WordPiece^[9]^[10] can be viewed as a language-modeling based BPE variant. It trains with similar process to the BPE but uses disparate merge rule: WordPiece select the unit pair that maximizes the likelihood of training data at utmost, rather than choose the most frequent pair. WordPiece chooses the subword pair that has the maximum mutual information value.

WordPiece scores the likelihood of possible pairs using an n-gram LM. ^[9] mentioned that training LMs for every possible merge is prohibit, they used aggressive heuristics to reduce the budget. However, the public training implementation is unavailable.

The BERT tokenization applies two tokenizers one after another:

BasicTokenizer:
1. Convert text to unicode.
2. Clean text: invalid character removal and whitespace cleanup.
3. Use whitespace to seperate Chinese characters.
4. Whitespace tokenization.
5. Lowercase & Strips accents.
6. Split punctuations.
WordpieceTokenizer:
1. Convert texts to unicode.
2. Apply WordPiece, a greedy longest-match-first algorithm to perform tokenization given vocabulary.

All Chinese inputs are split into characters as if no wordpiece applied.

# BERT Implementation
class FullTokenizer(object):
  """Runs end-to-end tokenziation."""

  def __init__(self, vocab_file, do_lower_case=True):
    self.vocab = load_vocab(vocab_file)
    self.inv_vocab = {v: k for k, v in self.vocab.items()}
    self.basic_tokenizer = BasicTokenizer(do_lower_case=do_lower_case)
    self.wordpiece_tokenizer = WordpieceTokenizer(vocab=self.vocab)

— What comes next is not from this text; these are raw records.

(** *** Rotation *)

Lemma Rotate_spec pid n s :
  refresh_wf s -> id_free (rt_ID n) s -> hash_free (rt_Hash n) s ->
  let '(res, s') := Rotate pid n s in
  refresh_wf s' /\
  match records s !! pid with
  | None => res = Err "parent refresh token not found" /\ s' = s
  | Some parent =>
      if IsRefreshTokenReplay parent then res = Ok None /\ s' = s
      else res = Ok (Some (with_default_tenant n)) /\
           records s' = <[rt_ID n := with_default_tenant n]> (<[pid := mark_rotated parent]> (records s))
  end.
Proof.
  intros Hwf Hi Hh. unfold Rotate. rewrite records_lookup.
  destruct (byID s !! pid) as [p|] eqn:Hp; simpl; [|done].
  destruct (wf_id s Hwf pid p Hp) as (r & Hr & Hid & Hrh). rewrite Hr. simpl.
  unfold IsRefreshTokenReplay. destruct (rt_Rotated r || rt_Revoked r); [done|].
  assert (Hwf1 : refresh_wf (set_heap p (mark_rotated r) s)) by (by eapply set_heap_wf).
  assert (Hrec1 : records (set_heap p (mark_rotated r) s) = <[pid := mark_rotated r]> (records s)).
  { rewrite <- Hid. apply set_heap_records; [done..|]. by rewrite Hid. }
  split_and!; [by apply store_record_wf|done|].
  rewrite store_record_records; [|done|done]. by rewrite Hrec1.
Qed.

(** *** Revocation *)

Definition revoked_if (cond : RefreshTokenRecord -> bool) (r : RefreshTokenRecord) : RefreshTokenRecord :=
  if cond r then mark_revoked r else r.

Lemma revoked_if_ID cond r : rt_ID (revoked_if cond r) = rt_ID r.
Proof. unfold revoked_if. by destruct (cond r). Qed.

  def tokenize(self, text):
    split_tokens = []
    for token in self.basic_tokenizer.tokenize(text):
      for sub_token in self.wordpiece_tokenizer.tokenize(token):
        split_tokens.append(sub_token)

    return split_tokens

  def convert_tokens_to_ids(self, tokens):
    return convert_by_vocab(self.vocab, tokens)

  def convert_ids_to_tokens(self, ids):
    return convert_by_vocab(self.inv_vocab, ids)


class BasicTokenizer(object):
  """Runs basic tokenization (punctuation splitting, lower casing, etc.)."""

  def __init__(self, do_lower_case=True):
    """Constructs a BasicTokenizer.

    Args:
      do_lower_case: Whether to lower case the input.
    """
    self.do_lower_case = do_lower_case

  def tokenize(self, text):
    """Tokenizes a piece of text."""
    text = convert_to_unicode(text)
    text = self._clean_text(text)

    # This was added on November 1st, 2018 for the multilingual and Chinese
    # models. This is also applied to the English models now, but it doesn't
    # matter since the English models were not trained on any Chinese data
    # and generally don't have any Chinese data in them (there are Chinese
    # characters in the vocabulary because Wikipedia does have some Chinese
    # words in the English Wikipedia.).
    text = self._tokenize_chinese_chars(text)

    orig_tokens = whitespace_tokenize(text)
    split_tokens = []
    for token in orig_tokens:
      if self.do_lower_case:
        token = token.lower()
        token = self._run_strip_accents(token)
      split_tokens.extend(self._run_split_on_punc(token))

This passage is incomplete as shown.